## Task requirements
After locating the line with "(l1 l2 : list" in the data that follows, return it and every later line exactly, up to and including the line with "Lemma collect_more_run maxBuf".

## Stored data
━━━━━━━━

(* ===== verification/HubFlow.v ===== *)
(** * Packets from the device of one client to the device of another *)

From S2P Require Import Prelude Protocol ProtocolSteps ProtocolProps Codecs BatchProps TransportProps.
From S2P Require Import Pool Hub HubProps.

(** ** What a destination's loop collects *)

Section Collect.
Context (cfg : Config) (Hbatch : 0 < BatchSize cfg) (Hh : 0 <= HeaderSize cfg).
Local Abbreviation h := (HeaderSize cfg).

(** A buffer with the size of its packet. *)
Definition row_packet (x : list Z * Z) : list Z := sub_list x.1 h (h + x.2).
Definition row_ok (x : list Z * Z) : Prop := zlen x.1 = MTU cfg + h /\ 0 <= x.2 <= MTU cfg.

Lemma event_rows_run e k :
  loaded cfg e -> 0 <= k <= N e ->
  exists rows, event_rows e k = Some rows /\ row_packet <$> rows = take (Z.to_nat k) (packets h e) /\
    Forall row_ok rows /\ zlen rows = k.
Proof.
  intros He Hk. pose proof He as ((Hb & Hs & _) & HN & _). unfold event_rows.
  rewrite !(proj2 (Z.leb_le _ _)) by lia. cbn [andb]. eexists. split; [reflexivity|].
  set (rows := zip _ _). assert (length rows = Z.to_nat k) as Hlen.
  { unfold rows. rewrite length_zip, !length_take. unfold zlen in *. lia. }
  assert (forall i x, rows !! i = Some x -> row_ok x /\ row_packet x = packet_at h e i) as Hrow.
  { intros i [b s] Hi. pose proof (lookup_lt_Some _ _ _ Hi) as Hlt. apply lookup_zip_Some in Hi as [Hbi Hsi].
    cbn [fst snd] in Hbi, Hsi. rewrite lookup_take_lt in Hbi by lia. rewrite lookup_take_lt in Hsi by lia.
    destruct (loaded_at cfg Hbatch e i He) as (b' & s' & Eb & Es & Hl & Hr & Hp); [lia|].
    simplify_eq/=. by split. }
  split_and!.
  - unfold packets. rewrite <- fmap_take, take_seq. apply list_eq. intros i. rewrite !list_lookup_fmap.
    destruct (rows !! i) as [x|] eqn:Hi.
    + pose proof (lookup_lt_Some _ _ _ Hi). rewrite lookup_seq_lt by lia. simpl. f_equal. by apply Hrow.
    + apply lookup_ge_None in Hi. rewrite lookup_seq_ge by lia. done.
  - apply Forall_lookup. intros i x Hi. by apply (Hrow i).
  - unfold zlen. lia.
Qed.

Lemma zlen_packets e : 0 <= N e -> zlen (packets h e) = N e.
Proof. intros. unfold packets, zlen. rewrite length_fmap, length_seq. lia. Qed.

Lemma take_app_z {A} (n : Z) (l1 l2 : list A) :
  0 <= n -> take (Z.to_nat n) (l1 ++ l2) =
  take (Z.to_nat (Z.min (zlen l1) n)) l1 ++ take (Z.to_nat (n - Z.min (zlen l1) n)) l2.
Proof.
  intros Hn. rewrite take_app. unfold zlen. f_equal.
  - destruct (decide (Z.of_nat (length l1) <= n)).
    + rewrite !take_ge by lia. done.
    + f_equal. lia.
  - f_equal. lia.
Qed.

Lemma collect_more_run maxBuf queue acc taken :
  Forall (fun e => loaded cfg e /\ 0 < N e) queue -> zlen taken <= zlen acc <= maxBuf ->
  exists rows more rest, collect_more maxBuf queue acc taken = Some (acc ++ rows, taken ++ more, rest) /\
    queue = more ++ rest /\ Forall row_ok rows /\
    row_packet <$> rows = take (Z.to_nat (maxBuf - zlen acc)) (more ≫= packets h) /\
    (rest = [] \/ maxBuf <= zlen acc + zlen (more ≫= packets h)).
Proof.
  intros Hq. revert acc taken. induction Hq as [|e queue [He HN] Hq IH]; intros acc taken Ht; cbn [collect_more].
  - exists [], [], []. rewrite !app_nil_r. split_and!; try done; [|by cbn; rewrite take_nil|by left].
    by destruct (0 <? maxBuf - zlen acc).
  - destruct (Z.ltb_spec 0 (maxBuf - zlen acc)) as [Hlt|Hge].
    2:{ exists [], [], (e :: queue). rewrite !app_nil_r. split_and!; try done; [by cbn; rewrite take_nil|right].
        cbn [mbind list_bind]. rewrite zlen_nil. lia. }
    rewrite (proj2 (Z.leb_gt _ _)) by lia.
    destruct (event_rows_run e (Z.min (N e) (maxBuf - zlen acc)) He) as (rows & -> & Hp & Hok & Hz); [lia|].
    cbn [mbind option_bind].
    destruct (IH (acc ++ rows) (taken ++ [e])) as (rows' & more & rest & Hrun & Hqq & Hok' & Hp' & Hend).
    { rewrite !zlen_app, Hz, zlen_cons, zlen_nil. lia. }
    exists (rows ++ rows'), (e :: more), rest. rewrite <- !app_assoc in Hrun. rewrite Hrun, Hqq.
    rewrite zlen_app, Hz in Hp', Hend. cbn [mbind list_bind]. split_and!; try done.
    + by apply Forall_app.
    + rewrite fmap_app, Hp, Hp', take_app_z, zlen_packets by lia. do 2 f_equal. lia.
    + rewrite zlen_app, zlen_packets by lia. destruct Hend as [->|Hend]; [by left|right]. lia.
Qed.
End Collect.

Lemma collect_events_run cfg e queue :
  0 < BatchSize cfg -> Forall (fun e => loaded cfg e /\ 0 < N e) (e :: queue) -> N e <= MaxTxEventBuf cfg ->
  exists rows taken rest, collect_events (MaxTxEventBuf cfg) (e :: queue) = Some (rows, taken, rest) /\
    taken ++ rest = e :: queue /\ Forall (row_ok cfg) rows /\
    row_packet cfg <$> rows =
      take (Z.to_nat (MaxTxEventBuf cfg)) (taken ≫= packets (HeaderSize cfg)) /\
    (rest = [] \/ MaxTxEventBuf cfg <= zlen (taken ≫= packets (HeaderSize cfg))).
Proof.
  intros HB [[He HN] Hq]%Forall_cons Hmax. unfold collect_events.
  destruct (event_rows_run cfg HB e (N e) He) as (rows & -> & Hp & Hok & Hz); [lia|]. cbn [mbind option_bind].
  rewrite (proj2 (Z.ltb_ge _ _)), (proj2 (Z.leb_gt _ _)) by lia.
  destruct (collect_more_run cfg HB (MaxTxEventBuf cfg) queue rows [e] Hq)
    as (rows' & more & rest & Hrun & -> & Hok' & Hp' & Hend).
  { rewrite zlen_cons, zlen_nil. lia. }
  exists (rows ++ rows'), ([e] ++ more), rest. split_and!; try done.
  - by apply Forall_app.
  - rewrite bind_app. cbn [mbind list_bind]. rewrite app_nil_r, fmap_app, take_app_z, zlen_packets by lia.
    rewrite Hp, Hp', Hz. do 3 f_equal; lia.
  - destruct Hend as [->|Hend]; [by left|right]. rewrite bind_app, zlen_app. cbn [mbind list_bind].
    rewrite app_nil_r, zlen_packets by lia. lia.
Qed.

(** With room for all packets the whole channel is taken. *)
Lemma collect_all_fit cfg taken rest :
  Forall (fun e => loaded cfg e /\ 0 < N e) (taken ++ rest) ->
  zlen ((taken ++ rest) ≫= packets (HeaderSize cfg)) <= MaxTxEventBuf cfg ->
  (rest = [] \/ MaxTxEventBuf cfg <= zlen (taken ≫= packets (HeaderSize cfg))) ->
  rest = [] /\ take (Z.to_nat (MaxTxEventBuf cfg)) (taken ≫= packets (HeaderSize cfg)) =
               (taken ++ rest) ≫= packets (HeaderSize cfg).
Proof.
  intros Hq Hfit Hend. assert (rest = []) as ->.
  { destruct Hend as [|Hend]; [done|]. destruct rest as [|e rest]; [done|]. exfalso.
    apply Forall_app in Hq as [_ [[He HN] _]%Forall_cons]. rewrite bind_app, zlen_app in Hfit. cbn [mbind list_bind] in Hfit.
    rewrite zlen_app, zlen_packets in Hfit by lia.
    pose proof (zlen_nonneg (rest ≫= packets (HeaderSize cfg))). lia. }
  split; [done|]. rewrite app_nil_r in *. apply take_ge. unfold zlen in Hfit. lia.
Qed.

(** A round of a destination's loop takes events from the front of its
    channel, until the channel is empty or the buffer is full, and writes their
    packets in order. When the packets of the channel fit the buffer all of
    them are written; otherwise those of the last event taken that do not fit
    are lost, since the event goes back to the pool. *)
Theorem collect_events_packs cfg e queue :
  0 < BatchSize cfg -> Forall (fun e => loaded cfg e /\ 0 < N e) (e :: queue) -> N e <= MaxTxEventBuf cfg ->
  exists rows taken rest, collect_events (MaxTxEventBuf cfg) (e :: queue) = Some (rows, taken, rest) /\
    taken ++ rest = e :: queue /\
    row_packet cfg <$> rows =
      take (Z.to_nat (MaxTxEventBuf cfg)) (taken ≫= packets (HeaderSize cfg)) /\
    (rest = [] \/ MaxTxEventBuf cfg <= zlen (taken ≫= packets (HeaderSize cfg))) /\
    (zlen ((e :: queue) ≫= packets (HeaderSize cfg)) <= MaxTxEventBuf cfg ->
       rest = [] /\ row_packet cfg <$> rows = (e :: queue) ≫= packets (HeaderSize cfg)).
Proof.
  intros HB Hq Hmax. destruct (collect_events_run cfg e queue HB Hq Hmax)
    as (rows & taken & rest & Hrun & Hcat & _ & Hp & Hend).
  exists rows, taken, rest. split_and!; try done. intros Hfit. rewrite <- Hcat in *.
  destruct (collect_all_fit cfg taken rest Hq Hfit Hend) as [-> Hall]. by rewrite Hp.
Qed.

Lemma collect_events_packs_witness :
  exists rows taken rest, collect_events 4 [two_packets; two_packets; two_packets] = Some (rows, taken, rest) /\
    taken ++ rest = [two_packets; two_packets; two_packets] /\
    row_packet small_cfg <$> rows = take 4 (taken ≫= packets 1).
Proof.
  destruct (collect_events_packs small_cfg two_packets [two_packets; two_packets])
    as (rows & taken & rest & H1 & H2 & H3 & _).
  - done.
  - repeat apply Forall_cons_2; [split; [apply two_packets_loaded|done]..|apply Forall_nil_2].
  - done.
  - by exists rows, taken, rest.
Defined.

(** ** Receiving batches *)

Definition rx_packet_at (h : Z) (e : rxEvent) (i : nat) : list Z :=
  match buf e !! i, sizes e !! i with Some b, Some s => sub_list b h (h + s) | _, _ => [] end.

Definition rx_packets (h : Z) (e : rxEvent) : list (list Z) := rx_packet_at h e <$> seq 0 (Z.to_nat (n e)).

Section Receive.
Context (cfg : Config) (Hh : 0 <= HeaderSize cfg).
Local Abbreviation h := (HeaderSize cfg).

Definition rx_shaped (e : rxEvent) : Prop :=
  zlen (packet e) = 65535 /\ zlen (buf e) = BatchSize cfg /\ zlen (sizes e) = BatchSize cfg /\
  Forall (fun b => zlen b = MTU cfg + h) (buf e).

(** A batch the receiver has room for. *)
Definition fits (ch : list (list Z)) : Prop :=
  zlen ch <= BatchSize cfg /\ zlen (batch_body ch) <= 65528 /\ Forall (fun d => zlen d <= MTU cfg) ch.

━━━━━━━━

## Exercise response
Lemma take_app_z {A} (n : Z) (l1 l2 : list A) :
  0 <= n -> take (Z.to_nat n) (l1 ++ l2) =
  take (Z.to_nat (Z.min (zlen l1) n)) l1 ++ take (Z.to_nat (n - Z.min (zlen l1) n)) l2.
Proof.
  intros Hn. rewrite take_app. unfold zlen. f_equal.
  - destruct (decide (Z.of_nat (length l1) <= n)).
    + rewrite !take_ge by lia. done.
    + f_equal. lia.
  - f_equal. lia.
Qed.

Lemma collect_more_run maxBuf queue acc taken :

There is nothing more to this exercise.